Peer review process
Not revised: This Reviewed Preprint includes the authors’ original preprint (without revision), an eLife assessment, and public reviews.
Read more about eLife’s peer review process.Editors
- Reviewing EditorJian XuSt. Jude Children's Research Hospital, Memphis, United States of America
- Senior EditorUtpal BanerjeeUniversity of California, Los Angeles, Los Angeles, United States of America
Reviewer #1 (Public Review):
Summary:
The findings in this manuscript are important in the gene editing in human-derived hematopoietic stem and progenitor cells. By optimizing the delivery tool, adding DNA-PK inhibitor and including spacer-breaking silent mutations, the editing efficiency is significantly increased, and the heterozygosity could be tuned. The editing is even across the hematopoietic hierarchy.
Strengths:
The precise gene editing is important in gene therapy in vitro and in vivo. The manuscript provides solid evidence showing the efficacy and uniqueness of their gene editing approach.
Weaknesses:
There are several extended and unique points shown in this paper but in a specific cell population.

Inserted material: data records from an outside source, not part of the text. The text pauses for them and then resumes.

(** C3.  The exported JSON text of an event collection decodes to the
    same collection: the same events in the same order, every field
    with its value, the lists as lists of strings.  This holds for all
    events made of [None], booleans, integers, strings, lists and dicts
    (whose keys are distinct, as in any Python dict), hence for every
    record that carries the declared fields with their declared types;
    importing the exported text installs the collection it was
    exported from. *)
Theorem json_round_trip :
  forall E : list pyval,
    Forall wf E ->
    Json.load (Json.dumps (PList E)) = Ok (PList E)
    /\ (forall st st0 : session,
           events st = E ->
           import_json (json_bytes st) st0
           = Ok (mksession E (edit_id st0),
                 Success "Loaded timeline data from JSON.")).
Proof.
  intros E H.
  assert (L : Json.load (Json.dumps (PList E)) = Ok (PList E)).
  { apply load_dumps. constructor. exact H. }
  split; [exact L |].
  intros st st0 <-. unfold import_json, json_bytes. rewrite L. reflexivity.
Qed.

Lemma json_round_trip_witness :
  Forall wf (ev_two_bobs :: year_1900_event :: events demo_final)
  /\ Json.load
       (Json.dumps (PList (ev_two_bobs :: year_1900_event :: events demo_final)))
     = Ok (PList (ev_two_bobs :: year_1900_event :: events demo_final)).
Proof.
  assert (W : Forall wf (ev_two_bobs :: year_1900_event :: events demo_final)).
  { unfold ev_two_bobs, year_1900_event, demo_final. cbn [events]. prove_wf. }
  split; [exact W |].
  exact (proj1 (json_round_trip _ W)).
Defined.

(** * Further properties *)

(** ** Trimming *)

Lemma rstrip_idem (s : string) : rstrip (rstrip s) = rstrip s.
Proof.
  induction s as [| c r IH]; [reflexivity |].
  simpl. destruct (rstrip r) as [| c' r'] eqn:E.
  - destruct (isspace c) eqn:Ec; [reflexivity |]. simpl. rewrite Ec. reflexivity.
  - simpl. simpl in IH. rewrite IH. reflexivity.
Qed.

Lemma lstrip_head (s : string) :
  lstrip s = "" \/ exists c r, lstrip s = String c r /\ isspace c = false.
Proof.
  induction s as [| c r IH]; [left; reflexivity |].
  simpl. destruct (isspace c) eqn:E; [exact IH |].
  right. exists c, r. split; [reflexivity | exact E].
Qed.

Lemma rstrip_head (c : ascii) (r : string) :
  isspace c = false -> exists r', rstrip (String c r) = String c r'.
Proof.
  intros H. simpl. destruct (rstrip r); [rewrite H |]; eexists; reflexivity.
Qed.

Lemma strip_idem (s : string) : strip (strip s) = strip s.
Proof.
  unfold strip. destruct (lstrip_head s) as [E | (c & r & E & Hc)].
  - rewrite E. reflexivity.
  - rewrite E. destruct (rstrip_head c r Hc) as [r' E'].
    rewrite E'. simpl lstrip. rewrite Hc, <- E'. apply rstrip_idem.
Qed.

(** ** Deleting *)

Lemma remove_by_id_filter (target : pyval) (l : list pyval) :
  all_have_id l -> remove_by_id target l = Ok (filter (other_id target) l).
Proof.
  intros H. unfold remove_by_id. apply filterM_pure.
  eapply Forall_impl; [| exact H]. intros e [i Hi].
  unfold other_id. rewrite Hi. reflexivity.
Qed.

Lemma filter_idem {A : Type} (f : A -> bool) (l : list A) :
  filter f (filter f l) = filter f l.
Proof.
  induction l as [| a l IH]; [reflexivity |].
  simpl. destruct (f a) eqn:E; simpl; rewrite ?E, IH; reflexivity.
Qed.

Lemma filter_keeps_all {A : Type} (f : A -> bool) (l : list A) :
  Forall (fun a => f a = true) l -> filter f l = l.
Proof.
  induction 1 as [| a l Ha _ IH]; [reflexivity |].
  simpl. rewrite Ha, IH. reflexivity.
Qed.

Lemma all_have_id_filter (f : pyval -> bool) (l : list pyval) :
  all_have_id l -> all_have_id (filter f l).
Proof.
  unfold all_have_id. rewrite !Forall_forall. intros H e He.
  apply filter_In in He. apply H, He.
Qed.

(** X1.  The "Delete" button of a card, on a store whose events all
    carry an id: the events whose id equals the id of the card are
    removed, all of them, and the others stay in their order; the edit
    pointer is kept.  When no event carries that id the session is
    unchanged, and deleting a second time changes nothing more. *)
Theorem card_delete_removes_matching :
  forall (ev target : pyval) (st : session),
    all_have_id (events st) ->
    py_getitem ev "id" = Ok target ->
    card_delete ev st
    = Ok (mksession (filter (other_id target) (events st)) (edit_id st))
    /\ Forall (fun e => other_id target e = true)
         (filter (other_id target) (events st))
    /\ (Forall (fun e => other_id target e = true) (events st) ->
        card_delete ev st = Ok st)
    /\ (st' <- card_delete ev st ;; card_delete ev st') = card_delete ev st.
Proof.
  intros ev target st H I.
  assert (E : card_delete ev st
              = Ok (mksession (filter (other_id target) (events st))
                      (edit_id st))).
  { unfold card_delete. rewrite I. cbn [bind].
    rewrite (remove_by_id_filter target _ H). reflexivity. }
  split; [exact E |]. split; [| split].
  - apply Forall_forall. intros e He. apply filter_In in He. apply He.
  - intros N. rewrite E. destruct st as [evs ed]. cbn [events edit_id] in *.
    rewrite (filter_keeps_all _ _ N). reflexivity.
  - rewrite E. cbn [bind]. unfold card_delete. rewrite I. cbn [bind events edit_id].
    rewrite (remove_by_id_filter target _ (all_have_id_filter _ _ H)).
    cbn [bind]. rewrite filter_idem. reflexivity.
Qed.

Lemma card_delete_removes_matching_witness :
  card_delete ev_undated three_event_store
  = Ok (mksession [ev_1850; ev_1820_06] PNone).
Proof.
  refine (proj1 (card_delete_removes_matching ev_undated (PStr "b")
                   three_event_store _ eq_refl)).
  repeat constructor; eexists; reflexivity.
Defined.

(** ** String ids *)

Lemma id_of_getitem (e : pyval) (s : string) :
  id_of e = Some s -> py_getitem e "id" = Ok (PStr s).
Proof.
  unfold id_of. destruct (py_getitem e "id") as [[] | |]; try discriminate.
  intros H. injection H as <-. reflexivity.
Qed.

Lemma ids_app (l1 l2 : list pyval) : ids (l1 ++ l2) = (ids l1 ++ ids l2)%list.
Proof.
  induction l1 as [| e l1 IH]; [reflexivity |].
  simpl. destruct (id_of e); simpl; rewrite IH; reflexivity.
Qed.

Lemma ids_in (e : pyval) (s : string) (l : list pyval) :
  In e l -> id_of e = Some s -> In s (ids l).
Proof.
  induction l as [| x l IH]; simpl; [tauto |].
  intros [-> | H] E.
  - rewrite E. left. reflexivity.
  - destruct (id_of x); [right |]; apply IH; assumption.
Qed.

Reviewer #2 (Public Review):
Summary:
This work by Cloarec-Ung et al. sets out to uncover strategies that would allow for the efficient and precision editing of primitive human hematopoietic stem and progenitor cells (HSPCs). Such effective editing of HSPCs via homology directed repair has implications for the development of tractable gene therapy approaches for monogenic hematopoietic disorders as well as precise engineering of these cells for clinical regenerative and/or cell therapy strategies. In the setting of experimental hematology, precision introduction of disease relevant mutations would also open the door to more robust disease modeling approaches. It has been recognized that to encourage HDR, NHEJ as the dominant mode of repair in quiescent HSPCs must be inhibited. Testing editing of human cord blood HSPCs the authors first incorporate a prestimulation phase then identify optimal RNP amounts and donor types/amounts using standard editing culture conditions identifying optimal concentrations of AAV and short single-stranded oligonucleotide donors (ssODNs) that yield minimal impacts to cell viability while still enabling heightened integration efficiency. They then demonstrate the superiority of AZD7648, an inhibitor of NHEJ-promoting DNA-PK, in allowing for much increased HDR with toxicities imparted by this compound reduced substantially by siRNAs against p53 (mean targeting efficiencies at 57 and 80% for two different loci). Although AAV offered the highest HDR frequencies, differing from ssODN by a factor by ~2-fold, the authors show that spacer breaking sequence mutations introduced into the ssODN to better mimic the disruption of the spacer sequence provided by the synthetic intron in the AAV backbone yielded ssODN HDR frequencies equal to that attained by AAV. By examining editing efficiency across specific immunophenotypically identified subpopulations they further suggest that editing efficiency with their improved strategy is consistent across stem and early progenitors and use colony assays to quantify an approximate 4-fold drop in total colony numbers but no skewing in the potentiality of progenitors in the edited HSPC pool. Finally, the authors provide a strategy using mutation-introducing AAV mixed with different ratios of silent ssODN repair templates to enable tuning of zygosity in edited CD34+ cells.
Strengths:
The methods are clearly described and the experiments for the most part also appropriately powered. In addition to using state of the art approaches the authors also provided useful insights into optimizing the practicalities of the experimental procedures that will aid bench scientists in effectively carrying out these editing approaches, for example avoiding longer handling times inherent when scaling up to editing over multiple conditions.
The sum of the adjustments to the editing procedure have yielded important advances towards minimizing editing toxicity while maximizing editing efficiency in HSPCs. In particular, the significant increase in HDR facilitated by the authors' described application of AZD7648 and the preservation of a pool of targeted progenitors is encouraging that functionally valuable cell types can be effectively edited.
The discovery of the effectiveness of spacer breaking changes in ssODNs allowing for substantially increased targeting efficiency is a promising advance towards democratizing these editing strategies given the ease of designing and synthesizing ssODNs relative to the production of viral donors.
The ability to zygosity tune was convincingly presented and provides a valuable strategy to modify this HDR procedure towards more accurate disease modelling.
Weaknesses:
Despite providing convincing evidence that functional progenitors can be successfully edited by their procedure, as the authors acknowledge it remains to be verified to what degree the self-renewal capacity and in vivo regenerative potential of the more primitive fractions is maintained with their strategy.
Assessments of the potential for off-target effects via the authors' approach was somewhat cursory and would have benefitted from a more thorough evaluation.
Viability was assessed by live cell counting however given the short-term nature of the editing assay, more sensitive readouts of potentially compromised cell health could have provided a more stringent assessment of how the editing methodology impacted cell fitness.